### [What to work on]
Going down the data below, set down exactly the line with "assert (87 + n <=? 70" and each line after it through the line with "unfold hex_decode, hex_encode."; no other lines.

### [Data extract]
(** [Market.apply_pair_change_filter]: the updated [last_pairs] and whether
    the pair is filtered. *)
Definition apply_pair_change_filter (cfg : PairChangeConfig)
    (last_pairs : gmap string LastPair) (pair : string) (change value : Q)
  : gmap string LastPair * bool :=
  if negb (pair_change_filter cfg) then (last_pairs, false)
  else if negb (pair_dip_filter cfg) then (last_pairs, Qlt_bool change (pair_change_min cfg))
  else
    let change_min := pair_change_min cfg in
    let change_max := pair_change_min cfg in
    let change_dip := pair_change_dip cfg in
    let change_cutoff := pair_change_cutoff cfg in
    let '(change_delta, filtered) :=
      match last_pairs !! pair with
      | Some last =>
          let change_delta := (lp_delta last + change)%Q in
          if lp_filtered last then
            if Qlt_bool change_delta (- change_dip) then ((- change_dip)%Q, true)
            else if Qle_bool change_min change_delta then
              (if Qlt_bool change_max change_delta then change_max else change_delta, false)
            else (change_delta, true)
          else
            if Qle_bool change_delta (- change_cutoff) then
              (if Qlt_bool change_delta (- change_dip) then (- change_dip)%Q else change_delta,
               true)
            else if Qlt_bool change_max change_delta then (change_max, false)
            else (change_delta, false)
      | None =>
          if Qle_bool change_min change then
            (if Qlt_bool change_max change then change_max else change, false)
          else
            (if Qlt_bool change (- change_dip) then (- change_dip)%Q else change, true)
      end in
    (<[pair := {| lp_value := value; lp_change := change;
                  lp_delta := change_delta; lp_filtered := filtered |}]> last_pairs,
     filtered).
(* ===== verification/_CoqProject ===== *)
-Q . S2P
Prelude.v
Text.v
Search.v
Ordered.v
Hex.v
IpText.v
Domain.v
QuotaPolicy.v
Protocol.v
Clock.v
Cycle.v
Lifecycle.v
Repository.v
ReverseMesh.v
Relay.v
State.v
Command.v
Apply.v
Invariant.v
History.v
Effects.v
RaftTypes.v
Guard.v
GuardCalls.v
Usage.v
InboundIp.v
InboundView.v
TcpUsage.v
Migration.v
Store.v
Documents.v
StateMachine.v
LogStore.v
InternalAuth.v
Idempotency.v
InternalWrite.v
QuotaEngine.v
QuotaBudget.v
AntiEntropy.v
HistorySync.v
HistoryTransport.v
Retention.v
ReplicaReceive.v
Outbox.v
(* ===== verification/Hex.v ===== *)
(** * Bytes in hexadecimal

    [hex::encode] and [hex::decode] of the hex crate, and the big-endian bytes of a [u64]. *)

From S2P Require Import Prelude Text.
Open Scope string_scope.
Open Scope list_scope.
Open Scope N_scope.

(** [hex::encode] *)
Definition hex_digit (n : N) : ascii := Ascii.ascii_of_N (if n <? 10 then 48 + n else 87 + n).
Definition hex_encode (s : string) : string := of_chars (flat_map (λ c, [hex_digit (code c / 16); hex_digit (code c mod 16)]) (chars s)).

(** [hex::decode]: digits of either case, two to a byte. *)
Definition hex_value (c : ascii) : option N :=
  let n := code c in
  if (48 <=? n) && (n <=? 57) then Some (n - 48)
  else if (65 <=? n) && (n <=? 70) then Some (n - 55)
  else if (97 <=? n) && (n <=? 102) then Some (n - 87)
  else None.
Fixpoint hex_bytes (l : list ascii) : option (list ascii) :=
  match l with
  | [] => Some []
  | a :: b :: rest =>
      high ← hex_value a; low ← hex_value b; bytes ← hex_bytes rest;
      Some (Ascii.ascii_of_N (16 * high + low) :: bytes)
  | [_] => None
  end.
Definition hex_decode (s : string) : option string := of_chars <$> hex_bytes (chars s).

(** [u64::to_be_bytes] *)
Definition to_be_bytes (n : N) : string :=
  of_chars (map (λ i, Ascii.ascii_of_N (N.shiftr n (8 * i) mod 256)) [7; 6; 5; 4; 3; 2; 1; 0]).

(** ** Reading back *)

Lemma hex_value_digit n : n < 16 → hex_value (hex_digit n) = Some n.
Proof.
  intros Hn. unfold hex_value, hex_digit, code. rewrite Ascii.N_ascii_embedding by (destruct (N.ltb_spec n 10); lia).
  destruct (N.ltb_spec n 10).
  - rewrite !(proj2 (N.leb_le _ _)) by lia. cbn [andb]. f_equal. lia.
  - assert (87 + n <=? 57 = false) as -> by (apply N.leb_gt; lia). rewrite andb_false_r.
    assert (87 + n <=? 70 = false) as -> by (apply N.leb_gt; lia). rewrite andb_false_r.
    rewrite !(proj2 (N.leb_le _ _)) by lia. cbn [andb]. f_equal. lia.
Qed.

Lemma code_below c : code c < 256.
Proof. destruct c as [[] [] [] [] [] [] [] []]; vm_compute; done. Qed.

Lemma hex_decode_encode s : hex_decode (hex_encode s) = Some s.
Proof.
  unfold hex_decode, hex_encode. rewrite chars_of_chars.
  assert (∀ l, hex_bytes (flat_map (λ c, [hex_digit (code c / 16); hex_digit (code c mod 16)]) l) = Some l) as Hl.
  { induction l as [|c l IH]; [done|]. cbn [flat_map app hex_bytes]. pose proof (code_below c) as Hc.
    assert (code c / 16 < 16) by (apply N.Div0.div_lt_upper_bound; lia). assert (code c mod 16 < 16) by (apply N.mod_lt; lia).
    rewrite !hex_value_digit by done. cbn. rewrite IH. cbn. f_equal. f_equal.
    rewrite <-(N.div_mod (code c) 16) by done. apply Ascii.ascii_N_embedding. }
  rewrite Hl. cbn. by rewrite of_chars_chars.
Qed.
(* ===== verification/Protocol.v ===== *)
(** * Endpoint protocol metadata

    [src/protocol.rs]: the metadata of VLESS-REALITY and Shadowsocks endpoints,
    the validators of the names and addresses in it, and the rotation of REALITY
    short ids.  The URL parser of [reqwest] and the JSON codec [serde] derives
    for the metadata are interfaces ([UrlParser], [MetaCodec]); the random
    short id a rotation draws is an argument. *)

From S2P Require Import Prelude Text Domain.
Open Scope string_scope.
Open Scope list_scope.

(** ** Data *)

Inductive RealityServerNamesSource : Type := Manual | Global.
#[global] Instance RealityServerNamesSource_eq_dec : EqDecision RealityServerNamesSource.
Proof. solve_decision. Defined.

Record RealityConfig : Type := mkRealityConfig {
  rc_dest : string;
  rc_server_names : list string;
  rc_server_names_source : RealityServerNamesSource;
  rc_fingerprint : string;
}.
#[global] Instance RealityConfig_eq_dec : EqDecision RealityConfig.
Proof. solve_decision. Defined.
#[export] Instance RealityConfig_eta : Eta RealityConfig := λ r,
  mkRealityConfig (rc_dest r) (rc_server_names r) (rc_server_names_source r) (rc_fingerprint r).

Inductive CanaryUpstreamMode : Type := Auto | Http1 | H2c.
#[global] Instance CanaryUpstreamMode_eq_dec : EqDecision CanaryUpstreamMode.
Proof. solve_decision. Defined.

Record CanaryUpstreamConfig : Type := mkCanaryUpstreamConfig {
  cu_url : string;
  cu_mode : CanaryUpstreamMode;
}.
#[global] Instance CanaryUpstreamConfig_eq_dec : EqDecision CanaryUpstreamConfig.
Proof. solve_decision. Defined.

Inductive VlessRealityTransport : Type := VisionTcp | Xhttp.
#[global] Instance VlessRealityTransport_eq_dec : EqDecision VlessRealityTransport.
Proof. solve_decision. Defined.

Record MihomoSmuxConfig : Type := mkMihomoSmuxConfig {
  smux_enabled : bool;
  smux_max_connections : N;
  smux_min_streams : N;
  smux_only_tcp : bool;
}.
#[global] Instance MihomoSmuxConfig_eq_dec : EqDecision MihomoSmuxConfig.
Proof. solve_decision. Defined.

### [Result]
    assert (87 + n <=? 70 = false) as -> by (apply N.leb_gt; lia). rewrite andb_false_r.
    rewrite !(proj2 (N.leb_le _ _)) by lia. cbn [andb]. f_equal. lia.
Qed.

Lemma code_below c : code c < 256.
Proof. destruct c as [[] [] [] [] [] [] [] []]; vm_compute; done. Qed.

Lemma hex_decode_encode s : hex_decode (hex_encode s) = Some s.
Proof.
  unfold hex_decode, hex_encode. rewrite chars_of_chars.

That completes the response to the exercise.